» Exercise directions
Starting at the line that contains "intros H c Hin.", return every line through the end of the entries below, exactly and with nothing else.

» Data
(* ===== verification/RateLimit.v ===== *)
(** * RateLimit: internal/rate/memory.go

    The in-memory limiter of the HTTP routes: one counter per key, restarted
    when its window is over, and a garbage collection that any caller may
    trigger.  [fixed_window] is the same counter without the collection. *)

From S2P Require Import Prelude Effects.
From stdpp Require Import gmap.
Local Open Scope Z_scope.

Record bucket : Type := mkBucket { count : Z; start : Z }.

Record Limiter : Type := mkLimiter { buckets : gmap string bucket; lastGC : Z }.

Definition NewLimiter (now : Z) : Limiter := mkLimiter ∅ now.

(** The loop over [l.buckets]. *)
Definition collect (now window : Z) (bs : gmap string bucket) : gmap string bucket :=
  filter (fun kb => now - start (snd kb) <= 3 * window) bs.

(** What [Allow] does with the bucket of its key. *)
Definition admit_one (limit window now : Z) (b : option bucket) : bool * bucket :=
  match b with
  | None => (true, mkBucket 1 now)
  | Some b =>
      if window <=? now - start b then (true, mkBucket 1 now)
      else if limit <=? count b then (false, b)
      else (true, mkBucket (count b + 1) (start b))
  end.

Definition Allow (key : string) (limit window now : Z) (l : Limiter) : bool * Limiter :=
  let l := if Minute <? now - lastGC l
           then mkLimiter (collect now window (buckets l)) now else l in
  let (ok, b) := admit_one limit window now (buckets l !! key) in
  (ok, mkLimiter (<[key := b]> (buckets l)) (lastGC l)).

(** ** Runs *)

Record Call : Type := mkCall { c_key : string; c_limit : Z; c_window : Z; c_now : Z }.

Fixpoint answers (l : Limiter) (cs : list Call) : list bool :=
  match cs with
  | [] => []
  | c :: cs' =>
      let (ok, l') := Allow (c_key c) (c_limit c) (c_window c) (c_now c) l in
      ok :: answers l' cs'
  end.

(** The reference: every key has a counter of its own that is never dropped. *)
Definition fixed_window (c : Call) (m : gmap string bucket) : bool * gmap string bucket :=
  let (ok, b) := admit_one (c_limit c) (c_window c) (c_now c) (m !! c_key c) in
  (ok, <[c_key c := b]> m).

Fixpoint fixed_window_answers (m : gmap string bucket) (cs : list Call) : list bool :=
  match cs with
  | [] => []
  | c :: cs' => let (ok, m') := fixed_window c m in ok :: fixed_window_answers m' cs'
  end.

(** Calls in the order of the clock, from [t] on. *)
Fixpoint clocked (t : Z) (cs : list Call) : Prop :=
  match cs with [] => True | c :: cs' => t <= c_now c /\ clocked (c_now c) cs' end.

(** Each key has one window, and no window is longer than three others. *)
Definition compatible (window_of : string -> Z) (cs : list Call) : Prop :=
  forall c, In c cs -> c_window c = window_of (c_key c)
    /\ forall key, window_of key <= 3 * c_window c.

(** How many calls for [key] were let through. *)
Definition admitted (key : string) (cs : list Call) (oks : list bool) : Z :=
  Z.of_nat (length (List.filter (fun co => String.eqb (c_key (fst co)) key && snd co)
                      (combine cs oks))).

(** ** The collection is invisible *)

Section Collection.
Variable window_of : string -> Z.

(** At [now], the limiter only misses counters whose window is over. *)
Definition agree (now : Z) (bs m : gmap string bucket) : Prop :=
  forall key, bs !! key = m !! key
    \/ bs !! key = None /\ exists b, m !! key = Some b /\ window_of key <= now - start b.

Lemma agree_later now now' bs m : now <= now' -> agree now bs m -> agree now' bs m.
Proof.
  intros Ht H key. destruct (H key) as [|(Hb & b & Hm & Hw)]; [by left|].
  right. split; [done|]. exists b. split; [done|lia].
Qed.

Lemma agree_collect now w bs m :
  (forall key, window_of key <= 3 * w) -> agree now bs m -> agree now (collect now w bs) m.
Proof.
  intros Hw H key. destruct (H key) as [He|(Hb & b & Hm & Hexp)].
  - destruct (bs !! key) as [b|] eqn:Eb.
    + destruct (decide (now - start b <= 3 * w)) as [Hle|Hgt].
      * left. unfold collect. rewrite <- He. by apply map_lookup_filter_Some_2.
      * right. split.
        { unfold collect. apply map_lookup_filter_None. right. intros b' Hb'. simpl.
          assert (b' = b) as -> by congruence. lia. }
        exists b. specialize (Hw key). split; [done|lia].
    + left. unfold collect. rewrite <- He. apply map_lookup_filter_None. by left.
  - right. split; [|by exists b]. unfold collect. apply map_lookup_filter_None. by left.
Qed.

Lemma agree_admit key limit now bs m :
  agree now bs m ->
  admit_one limit (window_of key) now (bs !! key) = admit_one limit (window_of key) now (m !! key).
Proof.
  intros H. destruct (H key) as [->|(-> & b & -> & Hexp)]; [done|]. simpl.
  destruct (Z.leb_spec (window_of key) (now - start b)); [done|lia].
Qed.

Lemma agree_insert now key b bs m :
  agree now bs m -> agree now (<[key := b]> bs) (<[key := b]> m).
Proof.
  intros H key'. destruct (decide (key = key')) as [->|Hne].
  - left. by rewrite !lookup_insert_eq.
  - rewrite !lookup_insert_ne by done. apply H.
Qed.

Lemma Allow_agrees c l m :
  c_window c = window_of (c_key c) -> (forall key, window_of key <= 3 * c_window c) ->
  agree (c_now c) (buckets l) m ->
  fst (Allow (c_key c) (c_limit c) (c_window c) (c_now c) l) = fst (fixed_window c m)
  /\ agree (c_now c) (buckets (snd (Allow (c_key c) (c_limit c) (c_window c) (c_now c) l)))
       (snd (fixed_window c m)).
Proof.
  intros Hw H3 H. unfold Allow, fixed_window.
  set (l' := if Minute <? _ then _ else l).
  assert (H' : agree (c_now c) (buckets l') m).
  { subst l'. destruct (Minute <? _); [by apply agree_collect|done]. }
  clearbody l'. rewrite Hw. rewrite (agree_admit _ _ _ _ _ H').
  destruct (admit_one _ _ _ _) as [ok b]. simpl. split; [done|by apply agree_insert].
Qed.

Lemma answers_agree cs : forall t l m,
  clocked t cs -> compatible window_of cs -> agree t (buckets l) m ->
  answers l cs = fixed_window_answers m cs.
Proof.
  induction cs as [|c cs IH]; intros t l m Hc Hw H; [done|]. destruct Hc as [Ht Hc].
  destruct (Hw c (or_introl eq_refl)) as [Hwc H3].
  destruct (Allow_agrees c l m Hwc H3 (agree_later _ _ _ _ Ht H)) as [Hok H'].
  cbn [answers fixed_window_answers].
  destruct (Allow _ _ _ _ l) as [ok l'], (fixed_window c m) as [ok' m']. simpl in *.
  subst ok'. f_equal. apply (IH (c_now c)); [done| |done].
  intros c' Hin. apply Hw. by right.
Qed.
End Collection.

(** ** How much a window lets through *)

Section Bound.
Variables (key : string) (limit window t : Z).
Hypothesis Hlimit : 1 <= limit.

(** What [key] may still be granted in [[t, t + window)]. *)
Definition allowance (m : gmap string bucket) : Z :=
  match m !! key with
  | None => limit
  | Some b => Z.max 0 (limit - count b) + (if t <=? start b then 0 else limit)
  end.

Definition in_window (c : Call) : Prop :=
  t <= c_now c < t + window /\ (c_key c = key -> c_limit c = limit /\ c_window c = window).

Lemma allowance_step c m :
  in_window c ->
  (if String.eqb (c_key c) key && fst (fixed_window c m) then 1 else 0)
    + allowance (snd (fixed_window c m)) <= allowance m.
Proof.
  intros [Ht Hk]. unfold fixed_window.
  destruct (String.eqb_spec (c_key c) key) as [Hkey|Hne].
  - destruct (Hk Hkey) as [-> ->]. rewrite Hkey. unfold allowance, admit_one.
    destruct (m !! key) as [b|].
    + destruct (Z.leb_spec window (c_now c - start b)).
      * simpl. rewrite lookup_insert_eq. simpl.
        destruct (Z.leb_spec t (c_now c)), (Z.leb_spec t (start b)); lia.
      * destruct (Z.leb_spec limit (count b)); simpl;
          rewrite lookup_insert_eq; simpl;
          destruct (Z.leb_spec t (start b)); lia.
    + simpl. rewrite lookup_insert_eq. simpl.
      destruct (Z.leb_spec t (c_now c)); lia.
  - destruct (admit_one _ _ _ _) as [ok b]. simpl. unfold allowance.
    rewrite lookup_insert_ne by done. lia.
Qed.

Lemma admitted_cons c ok cs oks :
  admitted key (c :: cs) (ok :: oks)
  = (if String.eqb (c_key c) key && ok then 1 else 0) + admitted key cs oks.
Proof.
  unfold admitted. simpl. destruct (_ && _); simpl; lia.
Qed.

Lemma admitted_allowance cs : forall m,
  Forall in_window cs -> admitted key cs (fixed_window_answers m cs) <= allowance m.
Proof.
  induction cs as [|c cs IH]; intros m Hin.
  - unfold admitted, allowance. simpl. destruct (m !! key) as [b|]; [|lia].
    destruct (Z.leb_spec t (start b)); lia.
  - apply Forall_cons_1 in Hin as [Hc Hin]. pose proof (allowance_step c m Hc).
    cbn [fixed_window_answers]. destruct (fixed_window c m) as [ok m'].
    rewrite admitted_cons. simpl in *. specialize (IH m' Hin). lia.
Qed.
End Bound.

(** Counters are never negative. *)
Definition counted (m : gmap string bucket) : Prop := map_Forall (fun _ b => 0 <= count b) m.

Lemma counted_step c m : counted m -> counted (snd (fixed_window c m)).
Proof.
  intros H. unfold fixed_window. destruct (admit_one _ _ _ _) as [ok b] eqn:E. simpl.
  apply map_Forall_insert_2; [|done]. revert E. unfold admit_one.
  destruct (m !! c_key c) as [b0|] eqn:Eb; [|intros [= _ <-]; simpl; lia].
  pose proof (H _ _ Eb). repeat case_match; intros [= _ <-]; simpl in *; lia.
Qed.

Fixpoint fixed_window_after (m : gmap string bucket) (cs : list Call) : gmap string bucket :=
  match cs with [] => m | c :: cs' => fixed_window_after (snd (fixed_window c m)) cs' end.

Lemma fixed_window_answers_app cs1 : forall m cs2,
  fixed_window_answers m (cs1 ++ cs2)
  = fixed_window_answers m cs1 ++ fixed_window_answers (fixed_window_after m cs1) cs2.
Proof.
  induction cs1 as [|c cs1 IH]; intros m cs2; [done|]. simpl.
  destruct (fixed_window c m) as [ok m']. simpl. by rewrite IH.
Qed.

Lemma counted_after cs : forall m, counted m -> counted (fixed_window_after m cs).
Proof. induction cs; simpl; intros; [done|]. by apply IHcs, counted_step. Qed.

Lemma length_answers cs : forall l, length (answers l cs) = length cs.
Proof. induction cs; intros; [done|]. simpl. destruct (Allow _ _ _ _ _). simpl. by rewrite IHcs. Qed.

Lemma length_fixed_window cs : forall m, length (fixed_window_answers m cs) = length cs.
Proof.
  induction cs; intros; [done|]. simpl. destruct (fixed_window _ _). simpl. by rewrite IHcs.
Qed.

(** ** Properties *)

(** C39. Equivalence: while every key keeps its window and no window is more than
    three times another, the limiter answers every run of calls as the counters
    that are never collected do: the garbage collection is invisible. *)
Theorem collection_is_invisible window_of t0 cs :
  clocked t0 cs -> compatible window_of cs ->
  answers (NewLimiter t0) cs = fixed_window_answers ∅ cs.
Proof.
  intros Hc Hw. apply (answers_agree window_of cs t0); [done|done|]. intros key. by left.
Qed.

(** Bound: under the same conditions, in any stretch of the run shorter than
    the window of a key at most twice its limit of calls is let through. *)
Theorem at_most_twice_the_limit window_of t0 before during key limit t :
  clocked t0 (before ++ during) -> compatible window_of (before ++ during) -> 1 <= limit ->
  Forall (in_window key limit (window_of key) t) during ->
  admitted key during
    (drop (length before) (answers (NewLimiter t0) (before ++ during))) <= 2 * limit.
Proof.
  intros Hc Hw Hl Hin.
  rewrite (answers_agree window_of _ t0 _ ∅ Hc Hw) by (intros k; by left).
  rewrite fixed_window_answers_app, drop_app_length' by (symmetry; apply length_fixed_window).
  etrans; [by eapply admitted_allowance|].
  assert (counted (fixed_window_after ∅ before)) as Hct
    by (apply counted_after; apply map_Forall_empty).
  unfold allowance. destruct (_ !! key) as [b|] eqn:E; [|lia].
  specialize (Hct _ _ E). simpl in Hct. destruct (t <=? start b); lia.
Qed.

(** ** Witnesses *)

Definition login_call (now : Z) : Call := mkCall "login:10.0.0.1" 2 Minute now.

Lemma login_compatible cs :
  Forall (fun c => c_window c = Minute) cs -> compatible (fun _ => Minute) cs.
Proof.
  intros H c Hin. rewrite List.Forall_forall in H. rewrite (H c Hin).
  split; [done|]. intros _. unfold Minute, Second. lia.
Qed.

Definition login_burst : list Call :=
  map login_call [0; Second; 2 * Second; 59 * Second; Minute; Minute + Second].

Lemma login_burst_clocked : clocked 0 login_burst.
Proof. vm_compute. intuition discriminate. Qed.

Theorem collection_is_invisible_witness :
  answers (NewLimiter 0) login_burst = [true; true; false; false; true; true].
Proof.
  rewrite (collection_is_invisible (fun _ => Minute) 0 login_burst).
  - vm_compute. reflexivity.
  - exact login_burst_clocked.
  - apply login_compatible. repeat constructor.
Defined.

Theorem at_most_twice_the_limit_witness :
  admitted "login:10.0.0.1" (drop 2 login_burst)
    (drop 2 (answers (NewLimiter 0) (take 2 login_burst ++ drop 2 login_burst))) <= 2 * 2.
Proof.
  apply (at_most_twice_the_limit (fun _ => Minute) 0 (take 2 login_burst) (drop 2 login_burst)
           "login:10.0.0.1" 2 (2 * Second)).
  - exact login_burst_clocked.
  - apply login_compatible. repeat constructor.
  - lia.
  - cbn. repeat (apply Forall_cons_2; [split; [vm_compute; split; [intros H|]; done|done]|]).
    apply Forall_nil_2.
Defined.

(** ** The windows the router uses are too far apart

    The routes of router.go use windows of one and of ten minutes.  A call with
    the short window collects counters of the long one that are still running:
    fifteen verification codes are sent in less than seven minutes, with a limit
    of five in ten. *)

Definition code_call (now : Z) : Call :=
  mkCall "mfa_recovery_email_send_v2:10.0.0.1" 5 (10 * Minute) now.

Definition code_flood : list Call :=
  repeat (code_call 0) 6 ++ [login_call (190 * Second)]
  ++ repeat (code_call (191 * Second)) 6 ++ [login_call (382 * Second)]
  ++ repeat (code_call (383 * Second)) 6.

Lemma short_windows_collect_long_ones :
  clocked 0 code_flood
  /\ Forall (fun c => 0 <= c_now c < 7 * Minute) code_flood
  /\ admitted "mfa_recovery_email_send_v2:10.0.0.1" code_flood
       (answers (NewLimiter 0) code_flood) = 15
  /\ admitted "mfa_recovery_email_send_v2:10.0.0.1" code_flood
       (fixed_window_answers ∅ code_flood) = 5.
Proof.
  split_and!; [vm_compute; intuition discriminate| |vm_compute; reflexivity..].
  repeat constructor; vm_compute; intuition discriminate.
Qed.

» Response below
  intros H c Hin. rewrite List.Forall_forall in H. rewrite (H c Hin).
  split; [done|]. intros _. unfold Minute, Second. lia.
Qed.

Definition login_burst : list Call :=
  map login_call [0; Second; 2 * Second; 59 * Second; Minute; Minute + Second].

Lemma login_burst_clocked : clocked 0 login_burst.
Proof. vm_compute. intuition discriminate. Qed.

Theorem collection_is_invisible_witness :
  answers (NewLimiter 0) login_burst = [true; true; false; false; true; true].
Proof.
  rewrite (collection_is_invisible (fun _ => Minute) 0 login_burst).
  - vm_compute. reflexivity.
  - exact login_burst_clocked.
  - apply login_compatible. repeat constructor.
Defined.

Theorem at_most_twice_the_limit_witness :
  admitted "login:10.0.0.1" (drop 2 login_burst)
    (drop 2 (answers (NewLimiter 0) (take 2 login_burst ++ drop 2 login_burst))) <= 2 * 2.
Proof.
  apply (at_most_twice_the_limit (fun _ => Minute) 0 (take 2 login_burst) (drop 2 login_burst)
           "login:10.0.0.1" 2 (2 * Second)).
  - exact login_burst_clocked.
  - apply login_compatible. repeat constructor.
  - lia.
  - cbn. repeat (apply Forall_cons_2; [split; [vm_compute; split; [intros H|]; done|done]|]).
    apply Forall_nil_2.
Defined.

(** ** The windows the router uses are too far apart

    The routes of router.go use windows of one and of ten minutes.  A call with
    the short window collects counters of the long one that are still running:
    fifteen verification codes are sent in less than seven minutes, with a limit
    of five in ten. *)

Definition code_call (now : Z) : Call :=
  mkCall "mfa_recovery_email_send_v2:10.0.0.1" 5 (10 * Minute) now.

Definition code_flood : list Call :=
  repeat (code_call 0) 6 ++ [login_call (190 * Second)]
  ++ repeat (code_call (191 * Second)) 6 ++ [login_call (382 * Second)]
  ++ repeat (code_call (383 * Second)) 6.

Lemma short_windows_collect_long_ones :
  clocked 0 code_flood
  /\ Forall (fun c => 0 <= c_now c < 7 * Minute) code_flood
  /\ admitted "mfa_recovery_email_send_v2:10.0.0.1" code_flood
       (answers (NewLimiter 0) code_flood) = 15
  /\ admitted "mfa_recovery_email_send_v2:10.0.0.1" code_flood
       (fixed_window_answers ∅ code_flood) = 5.
Proof.
  split_and!; [vm_compute; intuition discriminate| |vm_compute; reflexivity..].
  repeat constructor; vm_compute; intuition discriminate.
Qed.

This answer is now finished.